BREAKING: President Trump says he will strike "every power plant and every bridge" in Iran if they do not make a deal by "Tuesday evening," per WSJ.
— The Kobeissi Letter (@KobeissiLetter) April 5, 2026
The Strait of Hormuz is one of the world’s most important oil routes. About one-fifth of global oil supply passes through the waterway off Iran’s southern coast.
Iran has asked for a permanent deal that includes sanctions relief, security guarantees, and compensation for damages.

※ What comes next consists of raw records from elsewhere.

Definition scanner_ok (scanner : expiringScanner) (L : list ExpiringUTXO) : Prop :=
  StronglySorted scanLt L /\ Forall wf_row L /\
  forall fromKey toKey maxResults startAfter,
    is_u64 fromKey -> 0 < maxResults -> (forall op, startAfter = Some op -> wf_outpoint op) ->
    let R := List.filter (scanRange fromKey toKey startAfter) L in
    scanner fromKey toKey maxResults startAfter = Ok (take (Z.to_nat maxResults) R, maxResults <? zlen R).

(** The index is one. *)
Lemma index_scanner_ok idx db m :
  disabled idx = false -> represents db m ->
  exists L, scanner_ok (ScanExpiringUTXOs idx db) L /\ scanOrder m L.
Proof.
  intros Hd Hrep. destruct (ScanExpiringUTXOs_spec idx db m Hd Hrep) as (L & [HP Hs] & Hscan).
  exists L. split; [|done]. split; [done|]. split; [|done].
  rewrite HP. apply Forall_forall. intros x Hx%list_elem_of_fmap.
  destruct Hx as ([op ea] & -> & Hin%elem_of_map_to_list). destruct Hrep as [Hwf _ _ _ _].
  destruct (Hwf _ _ Hin) as (H1 & H2 & _). by split.
Qed.

Section pages.
Context (scanner : expiringScanner) (L : list ExpiringUTXO) (Hscan : scanner_ok scanner L).
Context (batch toKey : Z) (Hbatch : 0 < batch).

(** A place in the scan: what is left from it. *)
Definition at_place (fromKey : Z) (startAfter : option OutPoint) (R : list ExpiringUTXO) : Prop :=
  is_u64 fromKey /\ (forall op, startAfter = Some op -> wf_outpoint op) /\
  List.filter (scanRange fromKey toKey startAfter) L = R /\ exists D, upTo toKey L = D ++ R.

Lemma at_start : at_place 0 None (upTo toKey L).
Proof.
  split; [done|]. split; [done|]. split; [|by exists []].
  apply filter_eq. destruct Hscan as (_ & Hwf & _). eapply Forall_impl; [exact Hwf|].
  intros x [_ Hx]. unfold scanRange, scanFrom. widths. by destruct (Z.leb_spec 0 (eu_ExpiryKey x)); [|lia].
Qed.

(** The place after a page that is not the last. *)
Lemma at_next fromKey startAfter R x :
  at_place fromKey startAfter R -> batch < zlen R -> last (take (Z.to_nat batch) R) = Some x ->
  at_place (eu_ExpiryKey x) (Some (eu_OutPoint x)) (drop (Z.to_nat batch) R).
Proof.
  intros (_ & _ & _ & D & HD) Hlen Hx. destruct Hscan as (Hs & Hwf & _).
  apply last_Some in Hx as [P HP].
  assert (HU : upTo toKey L = (D ++ P) ++ x :: drop (Z.to_nat batch) R).
  { rewrite HD, <- (take_drop (Z.to_nat batch) R) at 1. rewrite HP. by rewrite <- !app_assoc. }
  assert (Hwfu : Forall wf_row (upTo toKey L)) by (by apply Forall_filter_B).
  assert (Hsu : StronglySorted scanLt (upTo toKey L)) by (by apply StronglySorted_filter).
  rewrite HU in Hwfu, Hsu. pose proof (filter_after _ _ _ Hsu Hwfu) as Hafter. rewrite <- HU in Hafter.
  apply Forall_app in Hwfu as [_ [[Hx1 Hx2] _]%Forall_cons_1].
  split; [done|]. split; [by intros op [= <-]|]. split.
  - rewrite <- Hafter. unfold upTo. rewrite filter_filter. apply filter_eq, Forall_forall. intros y _.
    unfold scanRange. apply andb_comm.
  - exists ((D ++ P) ++ [x]). by rewrite <- app_assoc.
Qed.

Lemma page fromKey startAfter R :
  at_place fromKey startAfter R ->
  scanner fromKey toKey batch startAfter = Ok (take (Z.to_nat batch) R, batch <? zlen R).
Proof.
  intros (Hf & Ha & <- & _). destruct Hscan as (_ & _ & Hlaw). by apply Hlaw.
Qed.

Lemma page_last (R : list ExpiringUTXO) : last (take (Z.to_nat batch) R) = None -> R = [].
Proof. intros H%last_None. destruct R as [|x R]; [done|]. destruct (Z.to_nat batch) eqn:E; [lia|done]. Qed.

Lemma liveRows_app view l1 l2 : liveRows view (l1 ++ l2) = liveRows view l1 ++ liveRows view l2.
Proof. apply omap_app. Qed.

Lemma scanPages_spec fuel view fromKey startAfter R n all :
  at_place fromKey startAfter R -> (length R < fuel)%nat ->
  exists n', scanPages fuel Background scanner view batch fromKey toKey startAfter n all
             = Ok (all ++ liveRows view R, n').
Proof.
  revert fromKey startAfter R n all; induction fuel as [|fuel IH]; intros from after R n all Hp Hf; [lia|].
  cbn [scanPages]. unfold Background at 1. rewrite (page _ _ _ Hp).
  destruct (last (take (Z.to_nat batch) R)) as [x|] eqn:Ex.
  - destruct (Z.ltb_spec batch (zlen R)) as [Hm|Hm]; cbn [negb].
    + destruct (IH _ _ _ (S n) (all ++ liveRows view (take (Z.to_nat batch) R)) (at_next _ _ _ _ Hp Hm Ex))
        as (n' & ->); [rewrite length_drop; unfold zlen in Hm; lia|].
      exists n'. by rewrite <- app_assoc, <- liveRows_app, take_drop.
    + eexists. rewrite take_ge by (unfold zlen in Hm; lia). done.
  - apply page_last in Ex as ->. eexists. by rewrite take_nil.
Qed.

Reports suggest the White House is unlikely to accept these terms.
Trump did leave room for a diplomatic outcome, saying a resolution to the conflict was still possible. The war began with joint U.S. and Israeli strikes on Iran in late February.
Oil Prices and the Dollar Add Pressure
Brent crude held above $110 a barrel as the deadline approached. Higher oil prices raise inflation fears, which could push central banks to keep interest rates elevated for longer.
That matters for gold. The metal pays no interest, so it tends to fall out of favor when rates are expected to stay high. Analysts at ANZ said Trump’s threats “impacted risk appetite” and pushed the U.S. dollar higher along with Treasury yields.
The U.S. dollar index was trading at 100.03, though it dipped 0.2% on Tuesday. Over the past month, the dollar is up roughly 0.8%. During that same period, spot gold has dropped more than 8%.
A stronger dollar makes gold more expensive for buyers using other currencies, which can reduce demand.
China Keeps Buying Gold
One piece of support for gold came from China. The People’s Bank of China added to its gold reserves for the 17th month in a row. Its holdings reached 74.38 million fine troy ounces at the end of March, up from 74.22 million in February.
Continued central bank buying is seen as a steady source of demand for the metal.
As of Tuesday morning, markets remained on edge waiting for the 8 p.m. ET deadline and any response from Iran.